Art. 1.723. É reconhecida como entidade familiar a união estável entre o homem e a mulher, configurada na convivência pública, contínua e duradoura e estabelecida com o objetivo de constituição de família.

§ 1o A união estável não se constituirá se ocorrerem os impedimentos do art. 1.521; não se aplicando a incidência do inciso VI no caso de a pessoa casada se achar separada de fato ou judicialmente.

§ 2o As causas suspensivas do art. 1.523 não impedirão a caracterização da união estável.
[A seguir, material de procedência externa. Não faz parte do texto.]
(* ===== verification/LockRules.v ===== *)
(** * Locks keep transactions apart

    The table of account locks refines the collection of the lock sets that are
    held: a transaction is locked exactly if it conflicts with none of them.
    Over all interleavings of batches that are prepared, shed failed transactions
    and are dropped, no two transactions that hold locks conflict, and no lock
    outlives its batch. *)

From S2P Require Import Prelude Errors Rent Account BTreeMap Pubkey Sysvars TransactionContext Message MessageRules MessageProcessor AccountLocks.

Abbreviation Locks := TransactionAccountLocks.

(** ** Conflicts *)

(** Neither writes what the other locks. *)
Definition apart (h h' : Locks) : Prop :=
  (forall k, k ∈ tal_writable h -> ~ (k ∈ tal_writable h' \/ k ∈ tal_readonly h')) /\
  (forall k, k ∈ tal_readonly h -> ~ (k ∈ tal_writable h')).

Lemma apart_sym h h' : apart h h' -> apart h' h.
Proof. unfold apart. intros [Hw Hr]. split; naive_solver. Qed.

(** The keys of a transaction are different. *)
Record locks_wf (h : Locks) : Prop := {
  lw_readonly : NoDup (tal_readonly h);
  lw_apart : forall k, k ∈ tal_writable h -> k ∉ tal_readonly h;
}.

Fixpoint pairwise (hs : list Locks) : Prop :=
  match hs with
  | [] => True
  | h :: hs => Forall (apart h) hs /\ pairwise hs
  end.

#[global] Instance pairwise_proper : Proper (Permutation ==> iff) pairwise.
Proof.
  intros hs hs' Hp. induction Hp as [|h hs hs' Hp IH|h h' hs|]; simpl; [done|..].
  - by rewrite IH, Hp.
  - rewrite !list.Forall_cons. split; intros ([Ha Hf] & Hf' & Hpw); split_and!; try done; by apply apart_sym.
  - by etransitivity.
Qed.

(** How many of the lock sets read [k]. *)
Definition readers (k : Pubkey) (hs : list Locks) : Z := vec_len (filter (fun h => k ∈ tal_readonly h) hs).

#[global] Instance readers_proper k : Proper (Permutation ==> eq) (readers k).
Proof. intros hs hs' Hp. unfold readers, vec_len. by rewrite Hp. Qed.

Lemma readers_cons k h hs :
  readers k (h :: hs) = if bool_decide (k ∈ tal_readonly h) then readers k hs + 1 else readers k hs.
Proof.
  unfold readers, vec_len. rewrite filter_cons. case_decide; case_bool_decide; try done. simpl. lia.
Qed.

Lemma readers_range k hs : 0 <= readers k hs <= vec_len hs.
Proof. unfold readers, vec_len. pose proof (length_filter (fun h => k ∈ tal_readonly h) hs). lia. Qed.

Lemma readers_pos k hs : 0 < readers k hs <-> exists h, h ∈ hs /\ k ∈ tal_readonly h.
Proof.
  unfold readers, vec_len. split.
  - intros H. destruct (filter _ hs) as [|h l] eqn:Hf; [simpl in H; lia|].
    assert (h ∈ filter (fun h => k ∈ tal_readonly h) hs) as Hh by (rewrite Hf; set_solver).
    apply list_elem_of_filter in Hh as [? ?]. by exists h.
  - intros (h & Hh & Hk). assert (h ∈ filter (fun h => k ∈ tal_readonly h) hs) as Hin by (by apply list_elem_of_filter).
    destruct (filter _ hs); [by apply elem_of_nil in Hin|simpl; lia].
Qed.

(** ** The table refines the lock sets *)

Record holds (L : AccountLocks) (hs : list Locks) : Prop := {
  ho_write k : k ∈ write_locks L <-> exists h, h ∈ hs /\ k ∈ tal_writable h;
  ho_read k : readonly_locks L !! k = if 0 <? readers k hs then Some (readers k hs) else None;
  ho_wf : Forall locks_wf hs;
  ho_apart : pairwise hs;
}.

#[global] Instance holds_proper L : Proper (Permutation ==> iff) (holds L).
Proof.
  assert (forall hs hs', hs ≡ₚ hs' -> holds L hs -> holds L hs') as Himp.
  { intros hs hs' Hp [Hw Hr Hf Ha]. split.
    - intros k. rewrite Hw. split; intros (h & Hh & Hk); exists h; [by rewrite <- Hp|by rewrite Hp].
    - intros k. by rewrite Hr, (readers_proper k _ _ Hp).
    - by rewrite <- Hp.
    - by rewrite <- Hp. }
  intros hs hs' Hp. by split; apply Himp.
Qed.

Lemma holds_empty L : holds L [] -> L = AccountLocks_default.
Proof.
  intros [Hw Hr _ _]. destruct L as [w r]. unfold AccountLocks_default. f_equal; simpl in *.
  - apply set_eq. intros k. rewrite Hw. set_solver.
  - apply map_eq. intros k. by rewrite Hr, lookup_empty.
Qed.

Lemma default_holds : holds AccountLocks_default [].
Proof. split; simpl; [set_solver|by intros k; rewrite lookup_empty|constructor|done]. Qed.

(** The tests of [lock_account]. *)
Lemma in_use_spec L hs h :
  holds L hs ->
  existsb (fun k => is_locked_write k L || is_locked_readonly k L) (tal_writable h) ||
    existsb (fun k => is_locked_write k L) (tal_readonly h) = false <-> Forall (apart h) hs.
Proof.
  intros [Hw Hr _ _]. rewrite orb_false_iff, list.Forall_forall.
  assert (forall k, is_locked_readonly k L = true <-> exists h', h' ∈ hs /\ k ∈ tal_readonly h') as Hrd.
  { intros k. rewrite <- readers_pos. unfold is_locked_readonly. rewrite Hr.
    destruct (Z.ltb_spec 0 (readers k hs)); [by rewrite Z.ltb_lt|]. split; [done|lia]. }
  assert (forall k, is_locked_write k L = true <-> exists h', h' ∈ hs /\ k ∈ tal_writable h') as Hwr.
  { intros k. unfold is_locked_write. by rewrite bool_decide_eq_true. }
  rewrite <- !not_true_iff_false, !existsb_exists. split.
  - intros [H1 H2] h' Hh'. split.
    + intros k Hk Hk'. apply H1. exists k. split; [by apply list_elem_of_In|]. apply orb_true_iff.
      destruct Hk' as [Hk'|Hk']; [left; apply Hwr|right; apply Hrd]; eauto.
    + intros k Hk Hk'. apply H2. exists k. split; [by apply list_elem_of_In|]. apply Hwr. eauto.
  - intros H. split.
    + intros (k & Hk%list_elem_of_In & [(h' & Hh' & Hk')%Hwr|(h' & Hh' & Hk')%Hrd]%orb_true_iff);
        apply (proj1 (H h' Hh') k Hk); auto.
    + intros (k & Hk%list_elem_of_In & (h' & Hh' & Hk')%Hwr). by apply (proj2 (H h' Hh') k Hk).
Qed.

(** ** Locking and unlocking *)

Lemma lock_writes_run {E} keys L :
  @for_keys E (fun k => modify (fun locks => with_write_locks ({[k]} ∪ write_locks locks) locks)) keys L =
    (Ok tt, with_write_locks (list_to_set keys ∪ write_locks L) L).
Proof.
  revert L. induction keys as [|k keys IH]; intros L; cbn [for_keys].
  - unfold ret, with_write_locks. destruct L. simpl. by rewrite union_empty_l_L.
  - unfold bind, modify. rewrite IH. unfold with_write_locks. simpl.
    by replace (list_to_set keys ∪ ({[k]} ∪ write_locks L)) with ({[k]} ∪ list_to_set keys ∪ write_locks L) by set_solver.
Qed.

Lemma unlock_writes_run {E} keys L :
  @for_keys E unlock_write keys L = (Ok tt, with_write_locks (write_locks L ∖ list_to_set keys) L).
Proof.
  revert L. induction keys as [|k keys IH]; intros L; cbn [for_keys].
  - unfold ret, with_write_locks. destruct L. simpl. by rewrite difference_empty_L.
  - unfold bind, unlock_write, modify. rewrite IH. unfold with_write_locks. simpl.
    by replace (write_locks L ∖ {[k]} ∖ list_to_set keys) with (write_locks L ∖ ({[k]} ∪ list_to_set keys)) by set_solver.
Qed.

(** One step of a loop over read keys: the entry of [k] becomes [f] of it. *)
Lemma read_loop_run {E} (m : Pubkey -> LocksM E unit) (f : option Z -> option Z) keys L :
  NoDup keys ->
  (forall k L', k ∈ keys -> readonly_locks L' !! k = readonly_locks L !! k ->
     m k L' = (Ok tt, with_readonly_locks (partial_alter f k (readonly_locks L')) L')) ->
  exists r, for_keys m keys L = (Ok tt, with_readonly_locks r L) /\
    forall k, r !! k = if bool_decide (k ∈ keys) then f (readonly_locks L !! k) else readonly_locks L !! k.
Proof.
  revert L. induction keys as [|k keys IH]; intros L Hn Hm; cbn [for_keys].
  - exists (readonly_locks L). split; [by destruct L|]. intros k. by rewrite bool_decide_false by set_solver.
  - apply list.NoDup_cons in Hn as [Hk Hn].
    set (L1 := with_readonly_locks (partial_alter f k (readonly_locks L)) L).
    assert (forall k', k' ∈ keys -> readonly_locks L1 !! k' = readonly_locks L !! k') as Hsame.
    { intros k' Hk'. simpl. apply lookup_partial_alter_ne. by intros ->. }
    destruct (IH L1) as (r & Hr & Hl); [done| |].
    { intros k' L' Hk' HL'. apply Hm; [set_solver|]. by rewrite HL', Hsame. }
    exists r. unfold bind. rewrite Hm by set_solver. fold L1. split; [by rewrite Hr|]. intros k'. rewrite Hl.
    destruct (decide (k' = k)) as [->|Hne].
    + rewrite bool_decide_false, bool_decide_true by set_solver. simpl. apply lookup_partial_alter_eq.
    + replace (readonly_locks L1 !! k') with (readonly_locks L !! k')
        by (simpl; symmetry; by apply lookup_partial_alter_ne).
      rewrite (bool_decide_ext (k' ∈ k :: keys) (k' ∈ keys)); [done|set_solver].
Qed.
Definition new (program_ : AccountInfo) : CpiBuilder := mkCpiBuilder program_ None None None None None None [].
Definition set_nonce_account (nonce_account_ : AccountInfo) (self : CpiBuilder) : CpiBuilder :=
  mkCpiBuilder (program self) (Some nonce_account_) (recipient_account self) (recent_blockhashes_sysvar self)
    (rent_sysvar self) (nonce_authority self) (withdraw_amount self) (remaining_accounts self).
Definition set_recipient_account (recipient_account_ : AccountInfo) (self : CpiBuilder) : CpiBuilder :=
  mkCpiBuilder (program self) (nonce_account self) (Some recipient_account_) (recent_blockhashes_sysvar self)
    (rent_sysvar self) (nonce_authority self) (withdraw_amount self) (remaining_accounts self).
Definition set_recent_blockhashes_sysvar (recent_blockhashes_sysvar_ : AccountInfo) (self : CpiBuilder) : CpiBuilder :=
  mkCpiBuilder (program self) (nonce_account self) (recipient_account self) (Some recent_blockhashes_sysvar_)
    (rent_sysvar self) (nonce_authority self) (withdraw_amount self) (remaining_accounts self).
Definition set_rent_sysvar (rent_sysvar_ : AccountInfo) (self : CpiBuilder) : CpiBuilder :=
  mkCpiBuilder (program self) (nonce_account self) (recipient_account self) (recent_blockhashes_sysvar self)
    (Some rent_sysvar_) (nonce_authority self) (withdraw_amount self) (remaining_accounts self).
Definition set_nonce_authority (nonce_authority_ : AccountInfo) (self : CpiBuilder) : CpiBuilder :=
  mkCpiBuilder (program self) (nonce_account self) (recipient_account self) (recent_blockhashes_sysvar self)
    (rent_sysvar self) (Some nonce_authority_) (withdraw_amount self) (remaining_accounts self).
Definition set_withdraw_amount (withdraw_amount_ : Z) (self : CpiBuilder) : CpiBuilder :=
  mkCpiBuilder (program self) (nonce_account self) (recipient_account self) (recent_blockhashes_sysvar self)
    (rent_sysvar self) (nonce_authority self) (Some withdraw_amount_) (remaining_accounts self).
Definition add_remaining_account (account_ : AccountInfo) (is_writable is_signer : bool)
    (self : CpiBuilder) : CpiBuilder :=
  mkCpiBuilder (program self) (nonce_account self) (recipient_account self) (recent_blockhashes_sysvar self)
    (rent_sysvar self) (nonce_authority self) (withdraw_amount self)
    (remaining_accounts self ++ [(account_, is_writable, is_signer)]).
Definition add_remaining_accounts (accounts_ : list RemainingAccount) (self : CpiBuilder) : CpiBuilder :=
  mkCpiBuilder (program self) (nonce_account self) (recipient_account self) (recent_blockhashes_sysvar self)
    (rent_sysvar self) (nonce_authority self) (withdraw_amount self)
    (remaining_accounts self ++ accounts_).

Section cpi.
Context {Hborsh : Borsh} {Hids : ProgramIds} {W : Type} (sol_invoke_signed_rust : SolInvoke W).

Definition invoke_signed (self : CpiBuilder) (signers_seeds : list (list Bytes))
  : M W ProgramError.ProgramError unit :=
  let? withdraw_amount_ := lift (unwrap (withdraw_amount self)) in
  let? nonce_account_ := lift (unwrap (nonce_account self)) in
  let? recipient_account_ := lift (unwrap (recipient_account self)) in
  let? recent_blockhashes_sysvar_ := lift (unwrap (recent_blockhashes_sysvar self)) in
  let? rent_sysvar_ := lift (unwrap (rent_sysvar self)) in
  let? nonce_authority_ := lift (unwrap (nonce_authority self)) in
  WithdrawNonceAccountCpi.invoke_signed_with_remaining_accounts sol_invoke_signed_rust
    (WithdrawNonceAccountCpi.mkCpi (program self) nonce_account_ recipient_account_ recent_blockhashes_sysvar_ rent_sysvar_
      nonce_authority_ (WithdrawNonceAccount.mkInstructionArgs withdraw_amount_))
    signers_seeds (remaining_accounts self).
Definition invoke (self : CpiBuilder) : M W ProgramError.ProgramError unit := invoke_signed self [].

End cpi.
End WithdrawNonceAccountCpiBuilder.

Module InitializeNonceAccountCpi.

Record CpiAccounts := mkCpiAccounts {
  acc_nonce_account : AccountInfo;
  acc_recent_blockhashes_sysvar : AccountInfo;
  acc_rent_sysvar : AccountInfo;
}.
Record Cpi := mkCpi {
  program : AccountInfo;
  nonce_account : AccountInfo;
  recent_blockhashes_sysvar : AccountInfo;
  rent_sysvar : AccountInfo;
  args : InitializeNonceAccount.InstructionArgs;
}.

Definition new (program_ : AccountInfo) (accounts_ : CpiAccounts) (args_ : InitializeNonceAccount.InstructionArgs) : Cpi :=
  mkCpi program_ (acc_nonce_account accounts_) (acc_recent_blockhashes_sysvar accounts_)
    (acc_rent_sysvar accounts_) args_.

Section cpi.
Context {Hborsh : Borsh} {Hids : ProgramIds} {W : Type} (sol_invoke_signed_rust : SolInvoke W).

Definition invoke_signed_with_remaining_accounts (self : Cpi) (signers_seeds : list (list Bytes))
    (remaining_accounts : list RemainingAccount) : M W ProgramError.ProgramError unit :=
  let accounts :=
    [AccountMeta_new (info_key (nonce_account self)) false;
     AccountMeta_new_readonly (info_key (recent_blockhashes_sysvar self)) false;
     AccountMeta_new_readonly (info_key (rent_sysvar self)) false] ++
    (remaining_meta <$> remaining_accounts) in
  let? data := lift (unwrap (InitializeNonceAccount.data_to_vec InitializeNonceAccount.InstructionData_new)) in
  let? args := lift (unwrap (InitializeNonceAccount.args_to_vec (args self))) in
  let instruction := mkInstruction SYSTEM_ID accounts (data ++ args) in
  let account_infos :=
    [program self; nonce_account self; recent_blockhashes_sysvar self; rent_sysvar self] ++
    (remaining_info <$> remaining_accounts) in
  match signers_seeds with
  | [] => invoke sol_invoke_signed_rust instruction account_infos
  | _ => invoke_signed sol_invoke_signed_rust instruction account_infos signers_seeds
  end.

Definition invoke (self : Cpi) : M W ProgramError.ProgramError unit :=
  invoke_signed_with_remaining_accounts self [] [].
Definition invoke_with_remaining_accounts (self : Cpi) (remaining_accounts : list RemainingAccount)
  : M W ProgramError.ProgramError unit := invoke_signed_with_remaining_accounts self [] remaining_accounts.
Definition invoke_signed (self : Cpi) (signers_seeds : list (list Bytes))
  : M W ProgramError.ProgramError unit := invoke_signed_with_remaining_accounts self signers_seeds [].

End cpi.
End InitializeNonceAccountCpi.

Module InitializeNonceAccountCpiBuilder.

Record CpiBuilder := mkCpiBuilder {
  program : AccountInfo;
  nonce_account : option AccountInfo;
  recent_blockhashes_sysvar : option AccountInfo;
  rent_sysvar : option AccountInfo;
  nonce_authority : option Pubkey;
  remaining_accounts : list RemainingAccount;
}.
Art. 1.724. As relações pessoais entre os companheiros obedecerão aos deveres de lealdade, respeito e assistência, e de guarda, sustento e educação dos filhos.

Art. 1.725. Na união estável, salvo contrato escrito entre os companheiros, aplica-se às relações patrimoniais, no que couber, o regime da comunhão parcial de bens.

Art. 1.726. A união estável poderá converter-se em casamento, mediante pedido dos companheiros ao juiz e assento no Registro Civil.

Art. 1.727. As relações não eventuais entre o homem e a mulher, impedidos de casar, constituem concubinato.

STF - SÚMULA Nº 380 - Comprovada a existência de sociedade de fato entre os concubinos, é cabível a sua dissolução judicial, com a partilha do patrimônio adquirido pelo esforço comum.